Mouser expands access to EPC GaN devices

Mouser expands access to EPC GaN devices

Mouser has entered a global distribution agreement with Efficient Power Conversion. The deal expands availability of EPC’s eGaN FETs and ICs for DC/DC conversion, LiDAR, motor control, e-mobility, robotics, and drones.


IN Brief:

  • Mouser Electronics has signed a global distribution agreement with Efficient Power Conversion.
  • The agreement expands availability of EPC’s eGaN FETs and ICs for power conversion, LiDAR, motor control, robotics, drones, and e-mobility.
  • GaN devices are moving deeper into high-density industrial, robotic, and data-centre power systems.

Mouser Electronics has entered a global distribution agreement with Efficient Power Conversion, expanding access to EPC’s gallium nitride power devices for high-efficiency electronics design.

The agreement covers EPC’s portfolio of eGaN FETs and ICs, which target applications including DC/DC converters, LiDAR and remote sensing, motor control, e-mobility, robotics, drones, and low-cost satellites. Mouser will distribute EPC’s complete eGaN device portfolio through its global channel.

Products listed through Mouser include the EPC2302, a 100V eGaN power transistor with maximum RDS(on) of 1.8mΩ in a 3mm x 5mm QFN package with an exposed top for thermal management. The device is designed for high-frequency 40V to 60V DC/DC converters and 48V brushless DC motor-drive applications.

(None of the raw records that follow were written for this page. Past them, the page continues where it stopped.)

Fixpoint encode (v : json) : text :=
  match v with
  | JNull => ["n"; "u"; "l"; "l"]
  | JBool true => ["t"; "r"; "u"; "e"]
  | JBool false => ["f"; "a"; "l"; "s"; "e"]
  | JInt n => int_repr n
  | JStr s => encode_basestring_ascii s
  | JArr items => "[" :: join (map encode items) ++ ["]"]
  | JObj pairs =>
      "{" :: join (map (fun kv => encode_basestring_ascii (fst kv)
                                   ++ [":"; " "] ++ encode (snd kv)) pairs)
          ++ ["}"]
  end.

Definition dumps (obj : dict) : string :=
  string_of_list_ascii (encode (JObj obj)).

(** *** Decoder: [py_scanstring] *)

Definition hexval (c : ascii) : option N :=
  let n := code c in
  if ((48 <=? n) && (n <=? 57))%N then Some (n - 48)%N
  else if ((97 <=? n) && (n <=? 102))%N then Some (n - 87)%N
  else if ((65 <=? n) && (n <=? 70))%N then Some (n - 55)%N
  else None.

(** [_decode_uXXXX]: four hexadecimal digits. *)
Definition decode_uXXXX (h1 h2 h3 h4 : ascii) : option N :=
  match hexval h1, hexval h2, hexval h3, hexval h4 with
  | Some a, Some b, Some c, Some d => Some (((a * 16 + b) * 16 + c) * 16 + d)%N
  | _, _, _, _ => None
  end.

(** The [BACKSLASH] table. *)
Definition BACKSLASH (esc : ascii) : option ascii :=
  if Ascii.eqb esc quote then Some quote
  else if Ascii.eqb esc backslash then Some backslash
  else if Ascii.eqb esc "/" then Some "/"
  else if Ascii.eqb esc "b" then Some "008"
  else if Ascii.eqb esc "f" then Some "012"
  else if Ascii.eqb esc "n" then Some "010"
  else if Ascii.eqb esc "r" then Some "013"
  else if Ascii.eqb esc "t" then Some "009"
  else None.

Definition cons_chunk (c : ascii) (r : option (string * text)) : option (string * text) :=
  match r with
  | Some (s, rest) => Some (String c s, rest)
  | None => None
  end.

The EPC2302 includes side-wettable flanks for optical inspection, low capacitance, zero reverse recovery, and a low-inductance footprint. Those characteristics align with GaN’s core strengths in power design, where fast switching and lower parasitics can reduce losses, shrink passives, and improve transient behaviour in compact conversion and drive stages.

Distribution access shapes how quickly engineering teams can evaluate and adopt new switching technologies. GaN devices demand careful layout, gate-drive design, thermal planning, EMI control, and validation. Availability through a major distributor reduces friction at the early design stage, particularly for teams moving from silicon MOSFETs into higher-frequency architectures.

EPC’s portfolio occupies a growing area of power electronics where voltage levels are moderate but switching speed, efficiency, and compactness are critical. Robotics joints, drones, LiDAR transmitters, 48V motor drives, point-of-load converters, and distributed power modules all benefit from lower switching losses and reduced charge storage. In many of those designs, GaN is used to change the topology, frequency, and mechanical layout rather than simply replace a silicon device.

Production and test activity is following the same curve. Cohu’s GaN power device test orders for AI data centre power architectures showed how volume adoption depends on test infrastructure as well as device performance. Distribution access addresses the front end of the same process, where part availability, evaluation boards, documentation, and procurement confidence influence whether a design makes it past feasibility work.

The agreement also fits the direction of industrial and robotic power systems. Electric actuation, dense battery-powered platforms, autonomous machines, and AI-driven hardware all require higher power density without excessive thermal penalty. Silicon remains entrenched across these markets, but GaN is gaining ground where faster switching can reduce magnetics size, improve control response, and increase efficiency in constrained enclosures.

That performance comes with a narrower margin for poor implementation. Layout inductance, gate-loop behaviour, thermal paths, dead time, measurement technique, and EMI control can determine whether a GaN design delivers its expected gains. Broader availability through Mouser gives design teams a more straightforward route to comparing parts, sourcing samples, and moving from evaluation hardware into prototype systems.

The Mouser-EPC agreement gives GaN another path into mainstream engineering workflows. As industrial, robotic, and data-centre systems pursue denser power conversion, established distribution will play a practical role in moving the technology from specialist designs into wider production use.